Figure 1:: Goldmann perimetry field examination on admission demonstrating a slight visual disturbance (A) Preoperative (B) axial and (C) sagittal computed tomography (CT) shows a high attenuated mass in the sellar region with granular-like high density dots (white arrow) accompanied by expansion of the sella turcica.

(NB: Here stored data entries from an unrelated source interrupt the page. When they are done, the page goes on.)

(** When all stages complete the run is the end of the pipeline, in
    the state in which the last event was logged. *)
Lemma run_completes (p : pipeline) (m0 : M unit) :
  quiet_stages p -> ends_with p m0 ->
  forall st done st',
    completes W p st done st' ->
    run W p st = m0 st' /\ logged st st' done.
Proof.
  induction p as [m | A body t next IH]; simpl; intros Hq He st done st' H.
  - destruct H as [-> ->]. subst m. split; [reflexivity | apply logged_refl].
  - destruct Hq as [Hbody Hnext]. specialize (Hbody st).
    destruct (body st) as [[a|e'] st1]; simpl in Hbody; [|contradiction].
    destruct H as (done' & -> & H).
    destruct (IH a (Hnext a) (He a) _ _ _ H) as [Hrun Hlog].
    split; [assumption|].
    change (t :: done') with ([] ++ [t] ++ done').
    eapply logged_trans; [exact Hbody|].
    eapply logged_trans; [apply logged_eventLog | exact Hlog].
Qed.

(** The stages before a failing one, the failing one and the ones after
    it make up the stages of the pipeline. *)
Lemma fails_at_tags (p : pipeline) :
  forall tags st done tag e,
    has_tags p tags -> fails_at W p st done tag e ->
    exists later, tags = done ++ tag :: later.
Proof.
  induction p as [m | A body t next IH]; simpl;
    intros tags st done tag e Ht H; [contradiction|].
  destruct tags as [|t' tags]; [contradiction|].
  destruct Ht as [<- Ht].
  destruct (body st) as [[a|e'] st1].
  - destruct H as (done' & -> & H).
    destruct (IH a _ _ _ _ _ (Ht a) H) as [later ->].
    exists later. reflexivity.
  - destruct H as (-> & -> & ->). exists tags. reflexivity.
Qed.

Lemma completes_tags (p : pipeline) :
  forall tags st done st',
    has_tags p tags -> completes W p st done st' -> done = tags.
Proof.
  induction p as [m | A body t next IH]; simpl;
    intros tags st done st' Ht H.
  - destruct tags; [|contradiction]. now destruct H.
  - destruct tags as [|t' tags]; [contradiction|].
    destruct Ht as [<- Ht].
    destruct (body st) as [[a|e'] st1]; [|contradiction].
    destruct H as (done' & -> & H). f_equal. exact (IH a _ _ _ _ (Ht a) H).
Qed.

(** The end of the [try]. *)
Lemma deliver_cases (songMp3Path : jsstring) (out : option jsstring)
    (st : state) :
  let r := fst (deliver W songMp3Path out st) in
  let st' := snd (deliver W songMp3Path out st) in
  operationId (diagnostics st') = operationId (diagnostics st)
  /\ events (diagnostics st') = events (diagnostics st)
  /\ error (diagnostics st') = error (diagnostics st)
  /\ finishedAt (diagnostics st') = finishedAt (diagnostics st)
  /\ match r with
     | Ok _ =>
         outFile (diagnostics st')
         = Some match out with
                | Some destination =>
                    if truthy destination then destination else songMp3Path
                | None => songMp3Path
                end
     | Throw e =>
         outFile (diagnostics st') = Some songMp3Path
         /\ exists destination,
              out = Some destination
              /\ truthy destination = true
              /\ execa W (trace st) (str "mv") [songMp3Path; destination]
                       None None = Throw e
     end.
Proof.
  unfold deliver, bind, set_outFile, execLog, bind, run_execa, perform, ret.
  simpl. destruct out as [destination|]; simpl.
  - destruct (truthy destination) eqn:Ht; simpl.
    + destruct (execa W (trace st) (str "mv") [songMp3Path; destination]
                      None None) as [text|e] eqn:Hmv; simpl.
      * repeat split.
      * repeat split. exists destination. repeat split; assumption.
    + repeat split.
  - repeat split.
Qed.

End Pipeline.

Section Render.
Import JS Worker.

Variable W : World.

(** The two ways in which [render] ends: a stage failed, or all stages
    completed and the end of the [try] returned or threw. *)
Lemma render_cases (url : jsstring) (out : option jsstring) (st : state) :
  let st1 := eventLog W "render:start" st in
  let d0 := diagnostics st in
  let d := diagnostics (render W url out st) in
  let songMp3Path := workDir W ++ str "/song.mp3" in
  operationId d = operationId d0
  /\ (exists t, finishedAt d = Some t)
  /\ ((exists done tag e new,
         fails_at W (render_try W url out) st1 done tag e
         /\ events d = events d0 ++ new
         /\ map event new = map str ("render:start"%string :: done)
         /\ outFile d = outFile d0
         /\ error d = Some (stack e))
      \/ (exists stf new,
            completes W (render_try W url out) st1 stage_tags stf
            /\ events d = events d0 ++ new
            /\ map event new = map str ("render:start"%string :: stage_tags)
            /\ match fst (deliver W songMp3Path out stf) with
               | Ok _ =>
                   error d = error d0
                   /\ outFile d
                      = Some match out with
                             | Some destination =>
                                 if truthy destination then destination
                                 else songMp3Path
                             | None => songMp3Path
                             end
               | Throw e =>
                   error d = Some (stack e)
                   /\ outFile d = Some songMp3Path
                   /\ exists destination,
                        out = Some destination
                        /\ truthy destination = true
                        /\ execa W (trace stf) (str "mv")
                                 [songMp3Path; destination] None None
                           = Throw e
               end)).
Proof.
  intros st1 d0 d songMp3Path.
  pose proof (logged_eventLog W st "render:start") as Hstart.
  fold st1 in Hstart.
  destruct (fails_or_completes W (render_try W url out) st1)
    as [(done & tag & e & Hf) | (done & stf & Hc)].
  - destruct (run_fails W _ (quiet_render_try W url out) _ _ _ _ Hf)
      as (st' & Hrun & Hlog).
    pose proof (logged_trans Hstart Hlog) as Hall.
    destruct Hall as (Ho & Hout & Herr & Hfin & new & Hnew & Hmap).
    subst d d0. unfold render. fold st1. rewrite Hrun.
    unfold set_finishedAt, set_error.
    cbn [diagnostics operationId events outFile error finishedAt].
    split; [exact Ho|]. split; [eexists; reflexivity|].
    left. exists done, tag, e, new. auto.
  - pose proof (completes_tags W _ _ _ _ _
                  (has_tags_render_try W url out) Hc) as ->.
    destruct (@run_completes W _ _ (quiet_render_try W url out)
                (ends_with_deliver W url out) _ _ _ Hc) as [Hrun Hlog].
    pose proof (logged_trans Hstart Hlog) as Hall.
    destruct Hall as (Ho & Hout & Herr & Hfin & new & Hnew & Hmap).
    pose proof (deliver_cases W songMp3Path out stf) as Hd.
    cbv zeta in Hd. destruct Hd as (Do & Dev & Derr & Dfin & Dres).
    subst d d0. unfold render. fold st1. rewrite Hrun. fold songMp3Path.
    destruct (deliver W songMp3Path out stf) as [r st'] eqn:Hdel.
    cbn [fst snd] in Do, Dev, Derr, Dfin, Dres.
    destruct r as [[]|e]; unfold set_finishedAt, set_error;
      cbn [diagnostics operationId events outFile error finishedAt].
    + split; [congruence|]. split; [eexists; reflexivity|].
      right. exists stf, new. rewrite Hdel. cbn [fst].
      split; [exact Hc|]. split; [congruence|]. split; [exact Hmap|].
      split; congruence.
    + split; [congruence|]. split; [eexists; reflexivity|].
      right. exists stf, new. rewrite Hdel. cbn [fst].
      destruct Dres as [Dout Dmv].
      split; [exact Hc|]. split; [congruence|]. split; [exact Hmap|].
      split; [reflexivity|]. split; [exact Dout | exact Dmv].
Qed.

End Render.

Section Tags.
Import JS Worker.

Lemma N_of_ascii_inj (a b : ascii) : N_of_ascii a = N_of_ascii b -> a = b.
Proof.
  intros H. rewrite <- (ascii_N_embedding a), <- (ascii_N_embedding b).
  now rewrite H.
Qed.

Lemma str_inj (a b : string) : str a = str b -> a = b.
Proof.
  revert b. induction a as [|x a IH]; intros [|y b]; simpl;
    try discriminate; [reflexivity|].
  unfold str. simpl. intros H. injection H as Hx Hab.
  apply N_of_ascii_inj in Hx. apply IH in Hab. congruence.
Qed.

Lemma in_map_str (t : string) (l : list string) :
  In (str t) (map str l) -> In t l.
Proof.
  intros H. apply in_map_iff in H as (x & Hx & Hin).
  apply str_inj in Hx. now subst.
Qed.

Lemma all_tags_distinct : NoDup ("render:start"%string :: stage_tags).
Proof.
  unfold stage_tags.
  repeat (constructor; [simpl; intuition discriminate|]).
  constructor.
Qed.

(** In a list without repetition an element splits the list in one
    way only. *)
Lemma split_unique {A} (l a a' b b' : list A) (x : A) :
  NoDup l -> l = a ++ x :: b -> l = a' ++ x :: b' -> a = a' /\ b = b'.
Proof.
  intros Hnd -> H. revert a' H Hnd.
  induction a as [|y a IH]; intros [|y' a'] H Hnd; simpl in *.
  - injection H as <-. auto.
  - injection H as <- ->. inversion Hnd as [|? ? Hx _]. exfalso. apply Hx.
    apply in_or_app. right. left. reflexivity.
  - injection H as -> <-. inversion Hnd as [|? ? Hx _]. exfalso. apply Hx.
    apply in_or_app. right. left. reflexivity.
  - injection H as <- H. inversion Hnd as [|? ? _ Hnd'].
    destruct (IH a' H Hnd') as [-> ->]. auto.
Qed.

(** The events of a failed stage and of the stages after it are not
    among the events of the stages before it. *)
Lemma later_tags_not_logged (done later : list string) (tag t : string) :
  stage_tags = done ++ tag :: later ->
  In t (tag :: later) ->
  ~ In (str t) (map str ("render:start"%string :: done)).
Proof.
  intros Hsplit Ht Hin. apply in_map_str in Hin.
  pose proof all_tags_distinct as Hnd. rewrite Hsplit in Hnd.
  change ("render:start"%string :: done ++ tag :: later)
    with (("render:start"%string :: done) ++ tag :: later) in Hnd.
  apply NoDup_app_remove_l in Hnd as Hnd'.
  revert Hnd. generalize ("render:start"%string :: done) as pre, Hin.
  intros pre Hpre Hnd.
  induction pre as [|p pre IH]; [contradiction|].
  simpl in Hnd. inversion Hnd as [|? ? Hp Hrest]; subst.
  destruct Hpre as [->|Hpre]; [|now apply IH].
  apply Hp. apply in_or_app. right. exact Ht.
Qed.

End Tags.

Section WorkerClaims.
Import JS Worker.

Figure 2:: On preoperative axial T2-weighted (A), T1-weighted (B), and gadolinium (Gd)-enhanced T1-weighted (C) magnetic resonance imaging (MRI), a tumor mass is seen in the sellar region extending into the suprasellar region. The tumor is homogeneously enhanced to a moderate degree with Gd. The enhanced anterior pituitary gland is displaced anteriorly (white arrow), and hyperintense on T1WI which suggested posteriorpituitary is appeared. The tumor is low intensity inside the solid mass on T2-weighted imaging (WI) (white dashed arrow).

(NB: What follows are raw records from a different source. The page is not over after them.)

Lemma every_weight_assigned_witness :
  ∃ url,
    find_url (Css.parse_weight_url_map Samples.css_400_700) 300 = Some url ∧
    url ∈ Dict.values (Css.parse_weight_url_map Samples.css_400_700) ∧
    url ≠ "" ∧
    (∀ own, Dict.get 300 (Css.parse_weight_url_map Samples.css_400_700)
              = Some own → url = own).
Proof.
  apply (every_weight_assigned Samples.css_400_700 300).
  vm_compute. discriminate.
Defined.

(** ** The normalised family name *)

Lemma startswith_char (a b : ascii) (s : string) :
  PyStr.startswith (String a "") (String b s) = Ascii.eqb a b.
Proof. cbn [PyStr.startswith]. apply andb_true_r. Qed.

Lemma safe_char_fixed (c : ascii) :
  let c' := PyStr.lower_char (if Ascii.eqb c " " then "_"%char else c) in
  PyStr.lower_char (if Ascii.eqb c' " " then "_"%char else c') = c' ∧
  Ascii.eqb c' " " = false ∧
  PyStr.lower_char c' = c'.
Proof. by destruct c as [[] [] [] [] [] [] [] []]. Qed.

Lemma safe_char_ascii (c : ascii) :
  (N_of_ascii c <? 128)%N = true →
  (N_of_ascii (PyStr.lower_char (if Ascii.eqb c " " then "_"%char else c))
     <? 128)%N = true.
Proof. by destruct c as [[] [] [] [] [] [] [] []]. Qed.

(** X15. Normalising a family name of ASCII characters keeps its length,
    leaves no space and no capital letter in it, gives a text of ASCII
    characters again, and changes nothing when it is done twice. *)
Theorem font_name_safe_normal (family : string) :
  PyStr.ascii_text family = true →
  font_name_safe (font_name_safe family) = font_name_safe family ∧
  String.length (font_name_safe family) = String.length family ∧
  PyStr.contains " " (font_name_safe family) = false ∧
  PyStr.lower (font_name_safe family) = font_name_safe family ∧
  PyStr.ascii_text (font_name_safe family) = true.
Proof.
  unfold font_name_safe. induction family as [|c family IH]; [done|].
  cbn [PyStr.ascii_text]. intros [Hc Hfamily]%andb_true_iff.
  destruct (IH Hfamily) as (Hidem & Hlen & Hspace & Hlower & Hascii).
  destruct (safe_char_fixed c) as (Hc1 & Hc2 & Hc3). cbv zeta in *.
  simpl PyStr.replace_char. simpl PyStr.lower. split_and!.
  - by rewrite Hc1, Hidem.
  - simpl. by rewrite Hlen.
  - rewrite PyStrFacts.contains_cons, Hspace, orb_false_r.
    by rewrite startswith_char, Ascii.eqb_sym, Hc2.
  - by rewrite Hc3, Hlower.
  - cbn [PyStr.ascii_text]. by rewrite safe_char_ascii, Hascii.
Qed.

Figure 3:: A) Intraoperative findings from endoscopic, endonasal, transsphenoidal surgery (PG: pituitary anterior gland; T: tumor). Macroscopic examination of this tumor shows that it is solid and rubbery-firm. The cut surface is yellowish, and uncountable gray to yellow granules are appear to be inside the solid mass. The tumor has infiltrated into the posterior pituitary; therefore, subtotal resection is performed. Postoperative (B-1) sagittal and (B-2) coronal images of Gd-enhanced MRI one year after surgical resection show no signs of recurrence
Figure 4:: Histopathology of the resected tumor shows round or polygonal cells with abundant granular eosinophilic cytoplasm and perivascular lymphocytic aggregates. Most nuclei are round to oval in appearance without evidence of cellular atypia and mitotic figures (hematoxylin and e osin staining) (a, b). Periodic acid S chiff (PAS) staining of cytoplasmic granules is resistant to diastase digestion (c: PAS staining, d: diastaseresistant-positive PAS reaction). Magnification, a) ×100; b-d) ×400. Scale bar, a) 400 μm, b-d) 100 μm.

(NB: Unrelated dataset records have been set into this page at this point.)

(** What is skipped stays skipped when a file of the same length is
    written, there or elsewhere. *)
Lemma skips_kept srv response path files q c :
  skips srv response files path ->
  (q = path -> content_length response = inr (Z.of_nat (String.length c))) ->
  skips srv response (<[q := c]> files) path.
Proof.
  intros [Hex Hlen] Hsame. destruct (decide (q = path)) as [->|Hne].
  - split; [apply exists_at_written | rewrite size_at_written; now apply Hsame].
  - split; [now apply exists_at_insert | now rewrite size_at_insert_ne].
Qed.

Lemma quiet_kept srv response path files q c :
  quiet srv response files path ->
  (q = path -> content_length response = inr (Z.of_nat (String.length c))) ->
  quiet srv response (<[q := c]> files) path.
Proof.
  intros [Hs|Hr] Hsame.
  - left. now apply skips_kept.
  - right. now apply write_error_insert.
Qed.

(** Where [store] skips it returns, touching no file. *)
Lemma skips_store srv cfg response path w :
  FORCE cfg = false ->
  skips srv response (fs w) path ->
  store srv cfg response path w
  = Ok tt (with_events w
             ((if (3 <=? VERBOSE cfg)%nat
               then [TqdmWrite (MsgSkipping path)] else [])
              ++ [TqdmUpdate])).
Proof.
  intros Hf [Hex Hlen]. rewrite store_unforced by assumption.
  now rewrite Hex, Hlen, Z.eqb_refl.
Qed.

Lemma writes_nothing_skip cfg path :
  writes_nothing
    ((if (3 <=? VERBOSE cfg)%nat then [TqdmWrite (MsgSkipping path)] else [])
     ++ [TqdmUpdate]).
Proof. now destruct (3 <=? VERBOSE cfg)%nat. Qed.

(** Where [store] is quiet it opens no file for writing. *)
Lemma quiet_store srv cfg response path w :
  FORCE cfg = false ->
  quiet srv response (fs w) path ->
  exists v t,
    writes_nothing t
    /\ store srv cfg response path w = pack v (with_events w t).
Proof.
  intros Hf [Hs|Hr].
  { exists (inr tt). eexists. split; [apply (writes_nothing_skip cfg path)|].
    now rewrite skips_store. }
  assert (Hsave : forall t,
             writes_nothing t ->
             exists v t',
               writes_nothing t'
               /\ save srv cfg response path (with_events w t)
                  = pack v (with_events w t')).
  { intros t Ht. rewrite save_runs.
    change (fs (with_events w t)) with (fs w).
    destruct (write_error srv (fs w) path) as [e|]; [|contradiction].
    exists (inl e). eexists.
    split; [|cbn [pack]; now rewrite with_events_app].
    apply writes_nothing_app; [exact Ht|].
    now destruct (2 <=? VERBOSE cfg)%nat. }
  rewrite store_unforced by assumption.
  destruct (exists_at srv (fs w) path).
  - destruct (content_length response) as [e|n].
    { exists (inl e), []. split; [reflexivity|].
      simpl. now rewrite with_events_nil. }
    destruct (n =? size_at srv (fs w) path).
    + exists (inr tt). eexists.
      split; [apply (writes_nothing_skip cfg path) | reflexivity].
    + apply Hsave. now destruct (2 <=? VERBOSE cfg)%nat.
  - destruct (Hsave [] eq_refl) as (v & t' & Ht' & Hrun).
    rewrite with_events_nil in Hrun. now exists v, t'.
Qed.

Section Settling.

Variable srv : server.
Variable cfg : config.

(** The albums of the run. *)
Variable links : list json.

Hypothesis no_force : FORCE cfg = false.

Hypothesis honest :
  forall link response path,
    In link links ->
    fetch_plan srv cfg link = Some (response, path) ->
    declares_its_length response.

Hypothesis no_clash :
  forall link1 link2 r1 r2 path,
    In link1 links -> In link2 links ->
    fetch_plan srv cfg link1 = Some (r1, path) ->
    fetch_plan srv cfg link2 = Some (r2, path) ->
    String.length (file_body r1) = String.length (file_body r2).

(** What another album of the run fetches for the path just written has
    the length that was written. *)
Lemma same_length link other response r0 path :
  In link links -> In other links ->
  fetch_plan srv cfg link = Some (response, path) ->
  fetch_plan srv cfg other = Some (r0, path) ->
  content_length r0 = inr (Z.of_nat (String.length (file_body response))).
Proof.
  intros Hin Hino Hfp H0.
  rewrite (honest other r0 path Hino H0).
  now rewrite (no_clash other link r0 response path Hino Hin H0 Hfp).
Qed.

(** An album leaves its own file settled, done when it returned, and
    the files of the others as they were in these respects. *)
Lemma album_settles link w :
  In link links ->
  settled srv cfg (fs (final_world (download_album srv cfg link w))) link
  /\ (forall w',
        download_album srv cfg link w = Ok tt w' ->
        done srv cfg (fs w') link)
  /\ forall other,
       In other links ->
       (settled srv cfg (fs w) other ->
        settled srv cfg (fs (final_world (download_album srv cfg link w)))
          other)
       /\ (done srv cfg (fs w) other ->
           done srv cfg (fs (final_world (download_album srv cfg link w)))
             other).
Proof.
  intros Hin. pose proof (album_follows_plan srv cfg link) as Hplan.
  destruct (fetch_plan srv cfg link) as [[response path]|] eqn:Hfp;
    simpl in Hplan.
  - destruct Hplan as (t & Ht & Hrun). rewrite Hrun.
    destruct (store_leaves srv cfg response path (with_events w t) no_force
                (honest link response path Hin Hfp)) as [Hq Hs].
    split.
    { intros r0 p0 H0. rewrite Hfp in H0. now injection H0 as <- <-. }
    split.
    { intros w' Hok r0 p0 H0. rewrite Hfp in H0. injection H0 as <- <-.
      now apply Hs. }
    intros other Hino.
    destruct (store_fs srv cfg response path (with_events w t))
      as [Hsame|[_ Hnew]].
    + rewrite Hsame. simpl. now split.
    + rewrite Hnew. simpl. split; intros Hother r0 p0 H0.
      * apply quiet_kept; [now apply Hother|]. intros ->.
        exact (same_length link other response r0 _ Hin Hino Hfp H0).
      * apply skips_kept; [now apply Hother|]. intros ->.
        exact (same_length link other response r0 _ Hin Hino Hfp H0).
  - destruct Hplan as (v & t & Ht & Hrun). rewrite Hrun, final_world_pack.
    split; [intros r0 p0 H0; congruence|].
    split; [intros w' _ r0 p0 H0; congruence|].
    intros other _. now split.
Qed.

Figure 5:: Photomicrographs showing the histopathology of the tumor. Most tumor cells are immunoreactive for S-100 protein (a), but immune-negative for glial fibrillary acidic protein (GFAP) (b). This tumor shows slightly positive staining for Ki-67 (MIB-1) (MIB-1 labeling index: 2.0%) (c). In addition, almost all tumor cells are strongly positive for TTF-1 (d). Magnification, a, b, d) ×400; c) ×100. Scale bar, a, b, d) 400 μm, c) 100 μm.

DISCUSSION

GCT of the sellar region is a relatively rare primary tumor originating from the neurohypophysis, including the posterior pituitary and pituitary stalk/infundibulum.[12] Boyce and Beadles were the first to recognize GCT of the neurohypophysis as a distinct entity,[4] and the tumor was described in greater detail in the medical literature.[7,13] In the current 2016 WHO classification of CNS tumors, the term GCT of the sellar region is restricted to a distinct group of low-grade neoplasms of the sellar region originating in the posterior pituitary or its stalk, presumably arising from pituicytes.[12]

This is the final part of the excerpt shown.